(AVAILABLE RECORDS)

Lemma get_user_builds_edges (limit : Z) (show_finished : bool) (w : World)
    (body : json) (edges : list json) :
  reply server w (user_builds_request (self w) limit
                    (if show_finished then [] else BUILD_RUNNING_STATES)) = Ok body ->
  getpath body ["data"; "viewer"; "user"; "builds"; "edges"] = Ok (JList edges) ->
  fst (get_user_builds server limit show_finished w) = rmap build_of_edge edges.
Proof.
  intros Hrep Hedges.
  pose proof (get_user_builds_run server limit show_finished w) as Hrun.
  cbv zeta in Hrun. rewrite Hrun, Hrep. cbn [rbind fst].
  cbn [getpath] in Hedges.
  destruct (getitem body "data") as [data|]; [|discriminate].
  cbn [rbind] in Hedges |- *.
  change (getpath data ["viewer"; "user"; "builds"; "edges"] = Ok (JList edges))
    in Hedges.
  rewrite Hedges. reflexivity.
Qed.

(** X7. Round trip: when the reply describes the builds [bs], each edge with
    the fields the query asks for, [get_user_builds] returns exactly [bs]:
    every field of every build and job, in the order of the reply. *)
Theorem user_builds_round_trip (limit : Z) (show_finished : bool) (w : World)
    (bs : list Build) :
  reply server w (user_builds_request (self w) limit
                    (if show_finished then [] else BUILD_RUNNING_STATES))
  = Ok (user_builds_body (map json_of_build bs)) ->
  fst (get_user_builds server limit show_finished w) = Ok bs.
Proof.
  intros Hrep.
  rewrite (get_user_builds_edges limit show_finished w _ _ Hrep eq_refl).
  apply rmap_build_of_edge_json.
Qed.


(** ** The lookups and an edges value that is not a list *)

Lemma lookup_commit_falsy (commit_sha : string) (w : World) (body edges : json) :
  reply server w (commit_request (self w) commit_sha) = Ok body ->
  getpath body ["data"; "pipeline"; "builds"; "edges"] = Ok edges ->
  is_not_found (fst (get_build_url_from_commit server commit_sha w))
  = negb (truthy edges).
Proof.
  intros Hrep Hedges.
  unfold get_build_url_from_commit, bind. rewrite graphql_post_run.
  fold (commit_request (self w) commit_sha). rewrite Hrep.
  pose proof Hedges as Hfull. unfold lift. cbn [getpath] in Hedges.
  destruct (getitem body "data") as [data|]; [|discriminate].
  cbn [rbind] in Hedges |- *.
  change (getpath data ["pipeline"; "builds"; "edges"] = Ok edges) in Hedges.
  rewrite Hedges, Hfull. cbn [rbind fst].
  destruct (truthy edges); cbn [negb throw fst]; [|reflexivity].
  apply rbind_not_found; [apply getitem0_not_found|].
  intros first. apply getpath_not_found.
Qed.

(End AVAILABLE RECORDS)

> WHAT TO WORK ON:
Going down from the first line of the entries above, restate each line word for word until the line holding "every field of" is done.

> TASK RESULT:
Lemma get_user_builds_edges (limit : Z) (show_finished : bool) (w : World)
    (body : json) (edges : list json) :
  reply server w (user_builds_request (self w) limit
                    (if show_finished then [] else BUILD_RUNNING_STATES)) = Ok body ->
  getpath body ["data"; "viewer"; "user"; "builds"; "edges"] = Ok (JList edges) ->
  fst (get_user_builds server limit show_finished w) = rmap build_of_edge edges.
Proof.
  intros Hrep Hedges.
  pose proof (get_user_builds_run server limit show_finished w) as Hrun.
  cbv zeta in Hrun. rewrite Hrun, Hrep. cbn [rbind fst].
  cbn [getpath] in Hedges.
  destruct (getitem body "data") as [data|]; [|discriminate].
  cbn [rbind] in Hedges |- *.
  change (getpath data ["viewer"; "user"; "builds"; "edges"] = Ok (JList edges))
    in Hedges.
  rewrite Hedges. reflexivity.
Qed.

(** X7. Round trip: when the reply describes the builds [bs], each edge with
    the fields the query asks for, [get_user_builds] returns exactly [bs]:
    every field of every build and job, in the order of the reply. *)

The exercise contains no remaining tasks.